* **Task requirements**
Print the first line of the data below and every one after it, through the line containing "owns [task_comments] (a", exactly as written.

* **Records shown**

(* ===== verification/Prelude.v ===== *)
(** * A verification development for the Task_manegement task tracker

    ** The program

    [src/task_manager_system.py] is an interactive menu over a MySQL
    database [Task_db].  Class [TaskManager] (lines 7-139) owns a
    connection and the table [tasks_]; class [TaskComments] (lines
    143-240) inherits from it, opens a second connection of its own and
    owns [task_comments] (a foreign key to [tasks_] with ON DELETE
    CASCADE) and the two spreadsheet reports; [main] (lines 242-366) builds
    one object of each class and loops over a twelve-entry menu, parsing
    the user's input with [int] and [datetime.strptime].
    [src/Task_manager_part2.py] repeats class [TaskComments] without
    importing [TaskManager], so running it raises [NameError]; nothing
    imports it.

    ** How the development models it (a shallow embedding)

    - [Prelude] (this file): the monad [PyM S E A = S -> (E + A) * S] of
      Python statements (an exception keeps the effects done before it),
      its laws, the preservation predicate [pym_preserves] with its
      combinator lemmas, the tactic [preserves_step], sorted-key lemmas,
      and [py_for] for [for] loops.
    - [Db]: the two [CREATE TABLE] schemas as records ([task_row],
      [comment_row], [table] with its AUTO_INCREMENT counter, [db]) and
      every SQL string of the source as a statement ([Stmt]): writes are
      [PyM db sql_error] computations, queries functions of the rows read.
      InnoDB under MySQL 8 defaults: strict mode (too long or out-of-range
      values are errors 1406/1264), 32-bit [INT] keys whose AUTO_INCREMENT
      counter saturates at 2147483647 ([next_key], [bump]: the key is then
      handed out again and the INSERT fails as a duplicate, 1062), a
      failed INSERT still consuming its AUTO_INCREMENT value ([burn_key]),
      the case-folding collation [utf8mb4_0900_ai_ci] on ASCII.
      [DbFacts] proves that every statement keeps [db_wf] (keys sorted,
      unique, in the [INT] range and below the counter unless it has
      saturated; values in their column domains; referential integrity);
      [DbSpec] gives each statement's result.
    - [Store]: the contract of section 4 of the specification as an
      abstract store (tasks and comments in [gmap Z], two id counters),
      the abstraction [abs] of a database, the write statements of the
      methods as operations [op] ([run_op] sends the statement of [Db],
      [run_op_timeout] is what one leaves when it times out on a lock), and
      the refinement of every write statement into its abstract operation.
    - [Session]: the process state [world] (database, the snapshot and
      the locks of each connection, files written, standard input,
      printed lines) and the primitives [execute_query], [execute_write]
      (the [CREATE TABLE]s), [execute_op] (the methods' INSERT, UPDATE and
      DELETE), [commit], [print], [input], [to_excel].  mysql-connector
      opens connections with autocommit off at REPEATABLE READ, so the
      first read of a transaction fixes a snapshot that only [commit]
      drops; writes act on the latest rows.  The program never rolls back,
      so a failed statement leaves its InnoDB locks to the open
      transaction until the connection commits ([failed_locks]: the shared
      gap lock of a comment refused by its foreign key, the exclusive row
      lock of an UPDATE refused on a column length); a statement of the
      other connection that needs a conflicting lock ([waits_for]: a task
      INSERT into a locked gap, a comment's foreign-key check on a locked
      row) waits [innodb_lock_wait_timeout] and fails with 1205, only the
      statement rolled back, its AUTO_INCREMENT value consumed.  The classes [StmtInvariant] and
      [WorldInvariant] are the interface between the primitives and the
      program: method and shell lemmas are proved once against them and
      instantiated for [db_wf], for "no row has completed set" and for
      the length of standard input.
    - [TaskManager]: the nine methods of class [TaskManager], one
      definition each, with their preservation lemmas and behaviour
      theorems.
    - [TaskComments], [Reports]: the methods of class [TaskComments];
      [Reports] adds pandas' [to_datetime] (int64 nanoseconds, range
      1677-09-22 to 2262-04-11) and [to_excel] (at most 1048576 rows).
    - [Input]: CPython's [int(str)], [strptime('%Y-%m-%d')] (the
      regular expression [_strptime] compiles, with backtracking) and
      [str(date)], executable on [list ascii].
    - [Shell]: [main] as [dispatch] (one branch per choice, reading
      input lines in the source's order, each under its own [except]),
      [iteration] (menu, choice read outside any [try], outer
      [except Exception]) and [main_loop] on fuel.  The class
      [MethodInvariant] is the interface for properties that a write and
      its commit restore together: reads, prints and inputs keep them,
      each write method as a whole, and [dispatch], [iteration] and the
      loop are proved once against it.
    - [Scenarios]: whole runs of [main] from an empty schema, evaluated by
      [vm_compute].
    - [Freshness]: the invariant that the [TaskManager] connection's
      snapshot always holds the current tasks, proved per method because
      a write and its commit are two steps (an instance of
      [MethodInvariant]).
    - [Dates]: the invariant that every stored due date is a valid
      calendar date, carried from [strptime] in [dispatch] to the
      statements that write dates.
    - [Staleness]: the snapshot of the [TaskComments] connection in
      general: kept through any run without a new comment, ended by a
      successful one (another instance of [MethodInvariant]).
    - [Contract]: the store contract of [Store] as a machine [a_rel]
      (an operation whose precondition holds, or a comment id consumed by
      a refused or timed-out comment; a task id consumed by a timed-out
      insert is a create followed by its delete), the refinement of the
      whole loop into it (a third instance of [MethodInvariant]), and what
      a failed write leaves of the contract.
    - [Locks]: what the locks of failed statements do to a session: a
      refused comment makes the next task insert into its gap time out,
      and on a store without tasks freezes task creation for the rest of
      the session (a fourth instance of [MethodInvariant]); a failed
      status update makes comments on its task time out.
    - [Objects]: the Python layer around the methods.  Class bodies are
      maps from names to [def]s ([TaskManager_body], [TaskComments_body]);
      attribute lookup [resolve] follows the base class and decides the
      relation [has_method]; [__init__] ([py_init]) calls
      [mysql.connector.connect] ([connect], against a [server] record:
      host, accounts, databases) and then the [initialize_database] the
      instance's class resolves; [make_objects] and [py_main] are lines
      242-251 of [main]; a module is its list of top-level statements
      ([top_stmt]: import, class, def, the [__name__] guard), run by
      [exec_module] against the installed modules.
    - [Part2]: [src/Task_manager_part2.py], its methods translated from
      that file, its class body and its module.

    ** What is proved

    - Invariants: every reachable world is well formed, current rows and
      snapshots alike, and no row ever has [completed] set (the label
      "Completed" of [view_tasks] is dead code); the [TaskManager]
      connection never reads stale tasks; every stored due date is a
      date [datetime.date] accepts.
    - Refinement: each successful write implements its operation of the
      store contract (create, partial update, assign, mark, cascading
      delete, add comment); a failed write, a lock wait timeout included,
      changes nothing abstract but a counter: the comment counter for a
      refused or timed-out comment, the task counter for a timed-out
      create.  Composed with the loop: every store the program reaches,
      whatever the input, is one the contract reaches from the initial
      store.
    - Behaviour of each method on its success and error branches: fresh
      keys and committed inserts, partial updates that write exactly the
      fields given, refusal of over-long titles, the duplicate-key error
      once the key counter has saturated, silent success of updates of
      missing ids, cascade on delete, foreign-key refusal that still burns
      a key and keeps a lock, case-insensitive filtering, listings of the
      [TaskManager] connection that show the current tasks.
    - Locks: a comment refused by the foreign key makes the next
      [add_task] fail with 1205; on a store without tasks no task can be
      created again in the session, whatever the input; a status update
      refused on its length makes a comment on the task fail with 1205.
    - Reports: the LEFT JOIN keeps every task; a report exports the
      connection's snapshot, not the current tables; pandas' datetime
      range makes the member report fail for tasks due after 2262.
    - Input: [strptime] reads back every date [str(date)] prints.
    - The program as a whole: running [src/task_manager_system.py] as a
      script against a server that accepts its credentials is
      [Shell.main], so every theorem about [main] is a theorem about the
      file; importing it runs nothing; a refused connection ends it with
      an uncaught error before any output; the constructors must run in
      the order of lines 248-249 (the foreign key of [task_comments] needs
      [tasks_]).  [src/Task_manager_part2.py] always stops with
      [NameError] at line 4, and its class body is an exact copy of the
      main module's [TaskComments].
    - Termination: one iteration more than the number of input lines is
      always enough fuel, and more fuel changes nothing; the loop ends
      only with choice 12 or end of input.
    - Snapshots of the [TaskComments] connection: it never commits after a
      report or comment listing, so later reports and listings read a
      stale snapshot; once it holds one, every later run keeps it unless a
      comment is added (safety), and from every reachable world menu entry
      8 with an existing task and a comment that fits ends it in one turn,
      while the comment counter has not saturated and no failed update
      has left a lock on that task's row (liveness).  [Scenarios] replays
      the two example scenarios of the specification and the stale reads
      on single runs (regression examples, not claims).

    ** Bounds and what is not modelled

    Fuel: [main_loop_total] shows that [S (length stdin)] iterations
    suffice, because each iteration but the last consumes a line.
    Attribute lookup runs on [size] of the class table, enough since a
    chain of bases visits each class at most once.
    Locks: a gap lock is taken to spread over the merged gap as soon as a
    row is deleted (InnoDB does so when it purges the record, shortly
    after the commit); the 50 s of a lock wait are not modelled as time;
    the shared locks a duplicate-key error leaves (only possible once a
    counter has saturated) are not recorded; the locks of a successful
    write are not recorded either, since the commit of its method follows
    before the other connection sends anything.
    Not modelled: network failures once a connection is open, and
    other processes using the database; the contents of the spreadsheet
    beyond its rows; collation of non-ASCII characters (compared byte for
    byte), and the non-ASCII digits and spaces that [int] and [strptime]
    also accept; the commented-out code of lines 194-204; multiple
    inheritance and calls whose arguments do not fit the [def] (the
    program has neither); the contents of the imported modules beyond
    their presence (the names imported with [from datetime import] are
    taken to exist). *)

From stdpp Require Export base list strings gmap.
From Stdlib Require Export ZArith Lia Sorted.

Declare Scope tm_scope.
Delimit Scope tm_scope with tm.
Open Scope Z_scope.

* **Exercise solution**
(* ===== verification/Prelude.v ===== *)
(** * A verification development for the Task_manegement task tracker

    ** The program

    [src/task_manager_system.py] is an interactive menu over a MySQL
    database [Task_db].  Class [TaskManager] (lines 7-139) owns a
    connection and the table [tasks_]; class [TaskComments] (lines
    143-240) inherits from it, opens a second connection of its own and
    owns [task_comments] (a foreign key to [tasks_] with ON DELETE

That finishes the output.